Role of cardiotrophin-1 in the regulation of metabolic circadian rhythms and adipose core clock genes in mice and characterization of 24-h circulating CT-1 profiles in normal-weight and overweight/obese subjects

Abstract

Cardiotrophin (CT)-1 is a regulator of glucose and lipid homeostasis. In the present study, we analyzed whether CT-1 also acts to peripherally regulate metabolic rhythms and adipose tissue core clock genes in mice. Moreover, the circadian pattern of plasma CT-1 levels was evaluated in normal-weight and overweight subjects. The circadian rhythmicity of oxygen consumption rate (Vo₂) was disrupted in aged obese CT-1-deficient (CT-1^-/-) mice (12 mo). Although circadian rhythms of Vo₂ were conserved in young lean CT-1^-/- mice (2 mo), CT-1 deficiency caused a phase shift of the acrophase. Most of the clock genes studied (Clock, Bmal1, and Per2) displayed a circadian rhythm in adipose tissue of both wild-type (WT) and CT-1^-/- mice. However, the pattern was altered in CT-1^-/- mice toward a lower percentage of the rhythm or lower amplitude, especially for Bmal1 and Clock. Moreover, CT-1 mRNA levels in adipose tissue showed significant circadian fluctuations in young WT mice. In humans, CT-1 plasma profile exhibited a 24-h circadian rhythm in normal-weight but not in overweight subjects. The 24-h pattern of CT-1 was characterized by a pronounced increase during the night (from 02:00 to 08:00). These observations suggest a potential role for CT-1 in the regulation of metabolic circadian rhythms.-López-Yoldi, M., Stanhope, K. L., Garaulet, M., Chen, X. G., Marcos-Gómez, B., Carrasco-Benso, M. P., Santa Maria, E. M., Escoté, X., Lee, V., Nunez, M. V., Medici, V., Martínez-Ansó, E., Sáinz, N., Huerta, A. E., Laiglesia, L. M., Prieto, J., Martínez, J. A., Bustos, M., Havel, P. J., Moreno-Aliaga, M. J. Role of cardiotrophin-1 in the regulation of metabolic circadian rhythms and adipose core clock genes in mice and characterization of 24-h circulating CT-1 profiles in normal-weight and overweight/obese subjects.

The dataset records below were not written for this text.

(* ===== verification/SimWorld.v ===== *)
(** A concrete world: an in-memory host on which every interface of [World] is
    implemented and every law holds.  It shows that the laws can be met, and the
    examples of the development run on it.  Calls fail according to a script,
    one entry per fallible call ([true]: this call fails). *)

From S2P Require Import Prelude RustStr Addr World Json.
From Stdlib Require Import ZArith Lia Ascii String.
From Stdlib Require Import Strings.Byte.
From stdpp Require Import base gmap strings list.

Open Scope Z_scope.

Record sim : Type := mkSim {
  sim_rules : ruleset;
  sim_links : gmap string link;
  sim_tun : Z -> option string;
  sim_calls : list call;
  sim_files : list string;
  sim_clock : Z;
  sim_next : Z;               (* next process id, descriptor or uuid *)
  sim_script : list bool;     (* failures of the calls to come *)
  sim_statuses : list Z;      (* statuses of the API answers to come (204 by default) *)
}.

Definition empty_sim : sim :=
  mkSim (fun _ _ => []) ∅ (fun _ => None) [] ["/k"; "/r"]%string 0 100 [] [].

Definition set_rules rs s := mkSim rs (sim_links s) (sim_tun s) (sim_calls s) (sim_files s) (sim_clock s) (sim_next s) (sim_script s) (sim_statuses s).
Definition set_links ls s := mkSim (sim_rules s) ls (sim_tun s) (sim_calls s) (sim_files s) (sim_clock s) (sim_next s) (sim_script s) (sim_statuses s).
Definition set_tun t s := mkSim (sim_rules s) (sim_links s) t (sim_calls s) (sim_files s) (sim_clock s) (sim_next s) (sim_script s) (sim_statuses s).
Definition log_call c s := mkSim (sim_rules s) (sim_links s) (sim_tun s) (sim_calls s ++ [c]) (sim_files s) (sim_clock s) (sim_next s) (sim_script s) (sim_statuses s).
Definition set_files fs s := mkSim (sim_rules s) (sim_links s) (sim_tun s) (sim_calls s) fs (sim_clock s) (sim_next s) (sim_script s) (sim_statuses s).
Definition set_clock n s := mkSim (sim_rules s) (sim_links s) (sim_tun s) (sim_calls s) (sim_files s) n (sim_next s) (sim_script s) (sim_statuses s).
Definition set_next n s := mkSim (sim_rules s) (sim_links s) (sim_tun s) (sim_calls s) (sim_files s) (sim_clock s) n (sim_script s) (sim_statuses s).
Definition set_script l s := mkSim (sim_rules s) (sim_links s) (sim_tun s) (sim_calls s) (sim_files s) (sim_clock s) (sim_next s) l (sim_statuses s).
Definition set_statuses l s := mkSim (sim_rules s) (sim_links s) (sim_tun s) (sim_calls s) (sim_files s) (sim_clock s) (sim_next s) (sim_script s) l.

(** Does the next call fail? *)
Definition next_fails : ST sim bool :=
  fun s => (default false (head (sim_script s)), set_script (tail (sim_script s)) s).

(** Run [m] unless the script says the call fails with [e]. *)
Definition scripted {A E} (e : E) (m : ST sim (result A E)) : ST sim (result A E) :=
  fun s => let '(f, s') := next_fails s in if f then (Err e, s') else m s'.

Definition io_fail : io_error := mkIoError OtherKind "I/O error".

#[export] Instance sim_fs : FileSystem sim := {|
  path_exists p := fun s => let b := bool_decide (p ∈ sim_files s) in (b, log_call (CallExists p b) s);
  remove_file p := fun s => (Ok tt, log_call (CallRemove p (Ok tt)) (set_files (filter (fun q => q <> p) (sim_files s)) s));
  write_file p _ := fun s => (Ok tt, set_files (p :: sim_files s) s);
  read_to_string _ := fun s => (Ok ""%string, s);
|}.

(** The last argument of the command line is the API socket, which the process creates. *)
#[export] Instance sim_proc : Processes sim := {|
  spawn argv := fun s =>
    let '(f, s1) := next_fails s in
    if (f : bool) then (Err io_fail, log_call (CallSpawn argv (Err io_fail)) s1)
    else (Ok (sim_next s1), log_call (CallSpawn argv (Ok (sim_next s1)))
            (set_next (sim_next s1 + 1) (set_files (default ""%string (last argv) :: sim_files s1) s1)));
  kill p := fun s => (Ok tt, log_call (CallKill p (Ok tt)) s);
  wait p := fun s => (Ok tt, log_call (CallWait p (Ok tt)) s);
|}.

#[export] Instance sim_clk : Clock sim := {|
  instant_now := fun s => (sim_clock s, s);
  system_now := fun s => (sim_clock s / 1000, s);
  sleep_ms ms := fun s => (tt, log_call (CallSleep ms) (set_clock (sim_clock s + ms) s));
|}.

#[export] Instance sim_ts : Timestamps sim := {|
  rfc3339_now := fun s => (show_Z (sim_clock s), s);
  rfc3339_long := fun s => (show_Z (sim_clock s), s);
|}.

#[export] Instance sim_ipt : Iptables sim := {|
  ipt_open := scripted "iptables not found"%string (fun s => (Ok tt, s));
  ipt_crate_append t c r :=
    scripted "append failed"%string (fun s => (Ok tt, set_rules (rule_add t c r (sim_rules s)) s));
  ipt_crate_exists t c r :=
    scripted "exists failed"%string (fun s => (Ok (bool_decide (r ∈ sim_rules s t c)), s));
  ipt_crate_delete t c r :=
    scripted "delete failed"%string (fun s =>
      if bool_decide (r ∈ sim_rules s t c) then (Ok tt, set_rules (rule_del t c r (sim_rules s)) s)
      else (Err "no such rule"%string, s));
|}.

(** An index no link has: one more than the largest. *)
Definition next_index (ls : gmap string link) : Z :=
  1 + foldr (fun nl m => Z.max (link_index nl.2) m) 0 (map_to_list ls).

#[export] Instance sim_nl : Netlink sim := {|
  nl_link_get n := scripted "ENODEV"%string (fun s =>
    match sim_links s !! n with
    | Some l => (Ok (Some (link_index l)), s)
    | None => (Err "ENODEV"%string, s)
    end);
  nl_add_bridge n := scripted "EPERM"%string (fun s =>
    match sim_links s !! n with
    | Some _ => (Err "EEXIST"%string, s)
    | None => (Ok tt, set_links (<[n := mkLink (next_index (sim_links s)) false None false]> (sim_links s)) s)
    end);
  nl_address_add _ _ _ := scripted "EPERM"%string (fun s => (Ok tt, s));
  nl_link_up i := scripted "EPERM"%string (fun s => (Ok tt, set_links (on_index i with_up (sim_links s)) s));
  nl_link_controller i m := scripted "EPERM"%string (fun s =>
    (Ok tt, set_links (on_index i (with_master m) (sim_links s)) s));
  nl_link_del i := scripted "EPERM"%string (fun s =>
    (Ok tt, set_links (filter (fun nl : string * link => link_index nl.2 <> i) (sim_links s)) s));
|}.

#[export] Instance sim_tun_dev : TunDevice sim := {|
  tun_open := scripted io_fail (fun s =>
    (Ok (sim_next s), set_tun (fun fd => if fd =? sim_next s then None else sim_tun s fd)
                        (set_next (sim_next s + 1) s)));
  tun_setiff fd name _ := scripted "EPERM"%string (fun s =>
    let n := ifr_string name in
    let s1 := set_tun (fun fd' => if fd' =? fd then Some n else sim_tun s fd') s in
    match sim_links s !! n with
    | Some _ => (Ok tt, s1)
    | None => (Ok tt, set_links (<[n := mkLink (next_index (sim_links s)) false None false]> (sim_links s)) s1)
    end);
  tun_setpersist fd flag := scripted "EPERM"%string (fun s =>
    match sim_tun s fd with
    | Some n => (Ok tt, set_links (alter (with_persistent (negb (flag =? 0))) n (sim_links s)) s)
    | None => (Ok tt, s)
    end);
  tun_close fd := fun s =>
    match sim_tun s fd with
    | Some n => match sim_links s !! n with
                | Some l => if link_persistent l then (tt, s) else (tt, set_links (delete n (sim_links s)) s)
                | None => (tt, s)
                end
    | None => (tt, s)
    end;
|}.

#[export] Instance sim_fc : FirecrackerApi sim := {|
  fc_send req := fun s =>
    let st := default 204 (head (sim_statuses s)) in
    let reply := Ok (st, Ok []) in
    (reply, log_call (CallFc req reply) (set_statuses (tail (sim_statuses s)) s));
|}.

#[export] Instance sim_uuid_gen : UuidGen sim := {|
  new_v4 := fun s => (Z.to_N (sim_next s), set_next (sim_next s + 1) s);
|}.

#[export] Instance sim_agent : AgentTransport sim := {|
  uds_connect _ := st_map Some (scripted io_fail (fun s => (Ok 7, s)));
  uds_write_all _ _ := fun s => (Some (Ok tt), s);
  uds_read_line _ := fun s => (Some (Ok "OK 10051"%string), s);
  rpc_health _ := fun s => (Some (Ok ("0.1.0"%string, 1)), s);
  rpc_exec _ _ := fun s => (Some (Ok (mkExecResponse 0 [] [])), s);
|}.

(** Text forms of a [Uuid] in the example world: its binary digits. *)
Fixpoint pos_string (p : positive) : string :=
  match p with
  | xH => "e"
  | xO p' => String "0" (pos_string p')
  | xI p' => String "1" (pos_string p')
  end.

Fixpoint pos_parse (s : string) : option positive :=
  match s with
  | EmptyString => None
  | String c s' =>
      if Ascii.eqb c "e" then match s' with EmptyString => Some xH | _ => None end
      else if Ascii.eqb c "0" then xO <$> pos_parse s'
      else if Ascii.eqb c "1" then xI <$> pos_parse s'
      else None
  end.

Definition bin_string (u : Uuid) : string := pos_string (N.succ_pos u).
Definition bin_parse (s : string) : result Uuid string :=
  match pos_parse s with
  | Some p => Ok (Pos.pred_N p)
  | None => Err "invalid character"%string
  end.

(** The first [n] characters of a string, padded with zeroes. *)
Fixpoint pad (n : nat) (s : string) : string :=
  match n, s with
  | O, _ => EmptyString
  | S n', EmptyString => String "0" (pad n' EmptyString)
  | S n', String c s' => String c (pad n' s')
  end.

#[export] Instance sim_uuid : UuidText := {|
  uuid_string := bin_string;
  uuid_simple u := pad 32 (bin_string u);
  uuid_parse_str := bin_parse;
|}.

#[export] Instance sim_http : HttpText := {| status_display := show_Z |}.

#[export] Instance sim_serde : SerdeJson := {|
  json_to_string _ := Ok "{}"%string;
  json_from_slice _ := Err "unexpected end"%string;
  de_error_response _ := Err "missing field"%string;
  de_instance_info _ := Err "missing field"%string;
|}.

(** * The laws hold *)

#[export] Instance sim_traced : Traced sim.
Proof.
  refine {| calls := sim_calls |}; try reflexivity.
  intros a s. unfold spawn, sim_proc. simpl. by destruct (default false (head (sim_script s))).
Defined.

#[export] Instance sim_view : NetworkView sim := {| rules := sim_rules; links := sim_links; tun_name := sim_tun |}.

Lemma next_index_fresh ls : fresh_index (next_index ls) ls.
Proof.
  intros n l Hn. unfold next_index. apply elem_of_map_to_list in Hn.
  enough (link_index l <= foldr (fun (nl : string * link) m => Z.max (link_index nl.2) m) 0 (map_to_list ls)) by lia.
  revert Hn. generalize (map_to_list ls). intros xs Hn.
  induction xs as [|[n' l'] xs IH]; [by apply not_elem_of_nil in Hn|]. simpl.
  apply elem_of_cons in Hn as [[= -> ->]|Hn]; [lia|]. specialize (IH Hn). lia.
Qed.

Ltac sim_cases :=
  repeat match goal with
         | |- context [default false (head ?l)] => destruct (default false (head l)); simpl; try done
         | |- context [match ?x !! ?n with _ => _ end] => destruct (x !! n) eqn:?; simpl; try done
         | |- context [match sim_tun ?s ?fd with _ => _ end] => destruct (sim_tun s fd) eqn:?; simpl; try done
         end.

#[export] Instance sim_laws : NetworkLaws sim.
Proof.
  constructor.
  - intros w. unfold ipt_open; simpl. unfold scripted; simpl. by sim_cases.
  - intros t c r w. simpl. unfold scripted; simpl. by sim_cases.
  - intros t c r w. simpl. unfold scripted; simpl. sim_cases.
    split; [done|]. split; [done|]. intros b [= <-]. by rewrite bool_decide_eq_true.
  - intros t c r w. simpl. unfold scripted; simpl. sim_cases. by case_bool_decide.
  - intros n w. simpl. unfold scripted; simpl. sim_cases. by eauto 10.
  - intros n w. simpl. unfold scripted; simpl. sim_cases.
    split; [done|]. eexists. split; [apply next_index_fresh|done].
  - intros i ip len w. simpl. unfold scripted; simpl. by sim_cases.
  - intros i w. simpl. unfold scripted; simpl. by sim_cases.
  - intros i m w. simpl. unfold scripted; simpl. by sim_cases.
  - intros i w. simpl. unfold scripted; simpl. by sim_cases.
  - intros w. simpl. unfold scripted; simpl. sim_cases.
    split; [done|]. split; [done|]. intros fd [= <-]. by rewrite Z.eqb_refl.
  - intros fd name flags w. simpl. unfold scripted; simpl. sim_cases;
      (split; [done|]; rewrite Z.eqb_refl; split; [done|]).
    + left. by eauto.
    + right. eexists. split; [apply next_index_fresh|]. done.
  - intros fd flag w. simpl. unfold scripted; simpl. by sim_cases.
  - intros fd w. simpl. sim_cases. by case_match.
  - intros p t w. done.
  - intros p w. done.
Qed.

Lemma pos_parse_string p : pos_parse (pos_string p) = Some p.
Proof. induction p as [p IH|p IH|]; simpl; rewrite ?IH; done. Qed.

Lemma pad_length n : forall s, String.length (pad n s) = n.
Proof. induction n as [|n IH]; intros [|c s]; simpl; rewrite ?IH; done. Qed.

#[export] Instance sim_uuid_laws : UuidLaws.
Proof.
  constructor.
  - intros u. simpl. unfold bin_parse, bin_string. rewrite pos_parse_string. by rewrite N.pos_pred_succ.
  - intros u. apply pad_length.
Qed.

Keywords: Bmal1; Cry1; Per2; adipose tissue; obesity.

Figure 1.

Cosinor analysis of the 24-h circadian rhythm for Vo₂ in WT and CT-1^−/− mice at 2 and 12 mo of age. Top: polar (clock-like) representation of the estimates of the parameters of the rhythm for Vo₂ in the form of a 24-h clock in WT and CT-1^−/− mice at 2 (A) and 12 (B) mo of age. Bottom: x–y plot showing the best-fitting waveform profile of the rhythm.

Figure 2.

Daily mRNA expression profiles and cosinor analysis of the circadian rhythms for core clock genes. Left: around the clock gene expression levels of Clock (A), Bmal1 (B), Per2 (C), and Cry1 (D) in epididymal fat of 2-mo-old WT and CT-1^−/− mice. Data are means ± sem (n = 4–6). Polar (clock-like) representation of the estimates of the parameters of the rhythm for clock genes in the form of a 24-h clock in WT (middle panels) and CT-1^−/− (right panels) mice at 2 mo of age. *P < 0.05 vs. WT control group.

Figure 3.

Adipose tissue daily mRNA expression profile and cosinor analysis of CT-1. Around the clock gene expression levels of CT-1 in epididymal fat of 2-mo-old WT mice. Data are means ± sem (n = 4–6). Polar (clock-like) representation of the estimates of the parameters of the rhythm for CT-1 mRNA in the form of a 24-h clock in WT mice at 2 mo of age.

Figure 4.

Circadian CT-1 plasma profile in humans. A) Plasma 24-h CT-1 profile in normal-weight (n = 6) and overweight (n = 5) groups. Plasma CT-1 levels are expressed as a percentage relative to 24-h mean. Data are means ± sem. *P < 0.05, vs. normal weight. B) Cosinor analysis of the circadian rhythm for plasma CT-1 in normal-weight and overweight subjects. Top: polar (clock-like) representation of the estimates of the parameters of the rhythm for plasma CT-1 in the form of a 24-h clock in normal-weight and overweight subjects. Bottom: x–y plots showing the best fitting waveform profile of the rhythm in normal-weight and overweight subjects.